[SOURCE MATERIAL — start]
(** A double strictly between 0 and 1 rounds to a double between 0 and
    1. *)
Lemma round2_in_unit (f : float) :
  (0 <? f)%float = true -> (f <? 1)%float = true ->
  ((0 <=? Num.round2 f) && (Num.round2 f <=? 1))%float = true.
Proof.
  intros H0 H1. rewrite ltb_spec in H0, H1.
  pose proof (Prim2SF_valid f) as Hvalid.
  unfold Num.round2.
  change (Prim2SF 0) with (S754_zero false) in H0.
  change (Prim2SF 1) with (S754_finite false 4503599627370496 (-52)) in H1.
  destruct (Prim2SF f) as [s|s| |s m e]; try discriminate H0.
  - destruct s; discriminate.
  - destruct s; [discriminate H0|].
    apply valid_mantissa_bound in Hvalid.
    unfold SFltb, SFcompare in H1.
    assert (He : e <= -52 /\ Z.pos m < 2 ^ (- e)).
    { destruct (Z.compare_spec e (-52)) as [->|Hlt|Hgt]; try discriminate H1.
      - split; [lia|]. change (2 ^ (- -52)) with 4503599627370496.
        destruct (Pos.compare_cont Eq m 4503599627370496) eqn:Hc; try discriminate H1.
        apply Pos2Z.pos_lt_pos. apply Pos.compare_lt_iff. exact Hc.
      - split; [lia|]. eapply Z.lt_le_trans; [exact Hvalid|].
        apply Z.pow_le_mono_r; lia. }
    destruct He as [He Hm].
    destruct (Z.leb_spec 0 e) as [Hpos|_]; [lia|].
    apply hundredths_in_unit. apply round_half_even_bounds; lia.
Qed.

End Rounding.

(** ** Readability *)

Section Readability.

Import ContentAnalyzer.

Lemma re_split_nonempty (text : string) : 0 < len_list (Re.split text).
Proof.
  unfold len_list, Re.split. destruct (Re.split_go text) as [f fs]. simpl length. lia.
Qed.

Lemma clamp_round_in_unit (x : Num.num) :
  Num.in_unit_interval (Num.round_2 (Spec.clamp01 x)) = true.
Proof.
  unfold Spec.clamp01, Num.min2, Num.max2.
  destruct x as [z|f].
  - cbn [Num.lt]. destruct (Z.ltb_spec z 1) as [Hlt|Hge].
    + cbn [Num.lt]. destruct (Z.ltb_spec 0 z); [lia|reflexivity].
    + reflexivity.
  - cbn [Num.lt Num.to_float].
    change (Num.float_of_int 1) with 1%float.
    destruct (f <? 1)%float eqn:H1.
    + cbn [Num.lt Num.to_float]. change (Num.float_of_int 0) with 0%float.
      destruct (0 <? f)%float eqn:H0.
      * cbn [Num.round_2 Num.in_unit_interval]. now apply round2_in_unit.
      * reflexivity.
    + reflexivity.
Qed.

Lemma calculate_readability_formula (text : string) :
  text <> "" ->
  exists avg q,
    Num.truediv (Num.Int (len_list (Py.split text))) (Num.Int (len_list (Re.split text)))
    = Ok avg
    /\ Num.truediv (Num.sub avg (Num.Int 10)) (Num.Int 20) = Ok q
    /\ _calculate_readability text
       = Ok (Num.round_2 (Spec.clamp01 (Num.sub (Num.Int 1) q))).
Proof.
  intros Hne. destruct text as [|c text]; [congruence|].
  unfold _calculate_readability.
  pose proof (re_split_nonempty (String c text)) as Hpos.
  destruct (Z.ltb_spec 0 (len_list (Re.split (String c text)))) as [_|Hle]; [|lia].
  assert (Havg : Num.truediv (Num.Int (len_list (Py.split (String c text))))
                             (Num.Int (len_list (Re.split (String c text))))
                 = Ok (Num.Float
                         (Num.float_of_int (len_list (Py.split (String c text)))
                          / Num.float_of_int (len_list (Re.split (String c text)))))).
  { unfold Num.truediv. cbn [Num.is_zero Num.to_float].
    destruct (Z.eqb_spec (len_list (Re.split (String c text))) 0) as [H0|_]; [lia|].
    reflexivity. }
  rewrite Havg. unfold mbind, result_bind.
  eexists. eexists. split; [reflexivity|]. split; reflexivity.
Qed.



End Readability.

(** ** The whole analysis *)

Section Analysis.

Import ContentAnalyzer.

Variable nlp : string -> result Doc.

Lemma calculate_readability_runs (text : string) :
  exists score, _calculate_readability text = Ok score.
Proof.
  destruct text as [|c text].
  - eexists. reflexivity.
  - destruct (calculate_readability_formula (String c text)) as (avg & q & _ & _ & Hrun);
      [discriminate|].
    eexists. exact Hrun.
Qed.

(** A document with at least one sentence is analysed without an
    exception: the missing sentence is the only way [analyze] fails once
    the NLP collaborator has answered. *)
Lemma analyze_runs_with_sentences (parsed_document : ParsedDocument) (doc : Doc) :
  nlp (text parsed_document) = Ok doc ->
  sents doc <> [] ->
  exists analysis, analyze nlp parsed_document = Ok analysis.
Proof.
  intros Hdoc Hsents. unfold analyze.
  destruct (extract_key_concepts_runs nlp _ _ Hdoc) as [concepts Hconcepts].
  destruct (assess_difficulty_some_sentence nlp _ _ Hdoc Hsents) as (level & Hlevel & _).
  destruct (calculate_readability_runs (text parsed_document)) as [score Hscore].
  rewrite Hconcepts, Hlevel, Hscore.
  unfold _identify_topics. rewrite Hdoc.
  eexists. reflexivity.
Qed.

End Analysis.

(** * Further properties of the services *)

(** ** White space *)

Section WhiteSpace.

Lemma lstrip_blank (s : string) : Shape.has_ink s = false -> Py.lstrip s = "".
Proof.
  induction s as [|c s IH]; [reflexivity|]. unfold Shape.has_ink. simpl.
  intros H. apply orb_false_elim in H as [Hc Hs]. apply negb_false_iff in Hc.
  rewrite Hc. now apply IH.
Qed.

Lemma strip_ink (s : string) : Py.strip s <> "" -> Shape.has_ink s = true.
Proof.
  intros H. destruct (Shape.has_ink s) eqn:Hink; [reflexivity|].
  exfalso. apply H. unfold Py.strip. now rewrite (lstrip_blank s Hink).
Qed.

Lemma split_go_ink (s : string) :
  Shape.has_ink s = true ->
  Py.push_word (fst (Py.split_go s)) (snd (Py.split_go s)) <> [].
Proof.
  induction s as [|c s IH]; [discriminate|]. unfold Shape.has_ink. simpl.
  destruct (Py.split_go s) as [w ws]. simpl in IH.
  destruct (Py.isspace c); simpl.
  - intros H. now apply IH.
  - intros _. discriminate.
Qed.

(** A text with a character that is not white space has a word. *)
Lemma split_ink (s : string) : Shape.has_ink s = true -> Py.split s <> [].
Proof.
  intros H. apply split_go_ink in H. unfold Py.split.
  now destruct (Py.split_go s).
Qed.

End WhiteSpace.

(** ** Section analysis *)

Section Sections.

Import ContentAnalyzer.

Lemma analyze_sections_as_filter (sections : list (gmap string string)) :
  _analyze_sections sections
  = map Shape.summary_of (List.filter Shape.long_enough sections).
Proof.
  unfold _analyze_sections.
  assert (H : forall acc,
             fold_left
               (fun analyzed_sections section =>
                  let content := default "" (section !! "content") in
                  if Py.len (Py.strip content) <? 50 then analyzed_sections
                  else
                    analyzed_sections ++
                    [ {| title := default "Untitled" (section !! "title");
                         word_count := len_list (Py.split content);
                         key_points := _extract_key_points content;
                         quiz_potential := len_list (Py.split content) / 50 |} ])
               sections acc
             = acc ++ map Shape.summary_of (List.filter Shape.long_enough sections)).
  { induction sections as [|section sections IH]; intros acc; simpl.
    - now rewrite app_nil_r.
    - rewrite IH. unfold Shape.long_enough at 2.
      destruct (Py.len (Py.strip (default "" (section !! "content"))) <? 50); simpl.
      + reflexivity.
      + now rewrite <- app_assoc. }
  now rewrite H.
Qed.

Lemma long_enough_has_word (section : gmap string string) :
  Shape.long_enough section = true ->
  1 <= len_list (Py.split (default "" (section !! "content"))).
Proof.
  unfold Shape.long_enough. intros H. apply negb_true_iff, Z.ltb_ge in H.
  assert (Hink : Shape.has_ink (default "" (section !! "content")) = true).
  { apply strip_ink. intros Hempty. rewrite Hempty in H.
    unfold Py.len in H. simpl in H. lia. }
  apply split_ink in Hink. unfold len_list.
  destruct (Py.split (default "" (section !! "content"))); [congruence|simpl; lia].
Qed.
[SOURCE MATERIAL — finish]
Search the entries above for "Hpos". Return every line that has it.

    destruct (Z.leb_spec 0 e) as [Hpos|_]; [lia|].
  pose proof (re_split_nonempty (String c text)) as Hpos.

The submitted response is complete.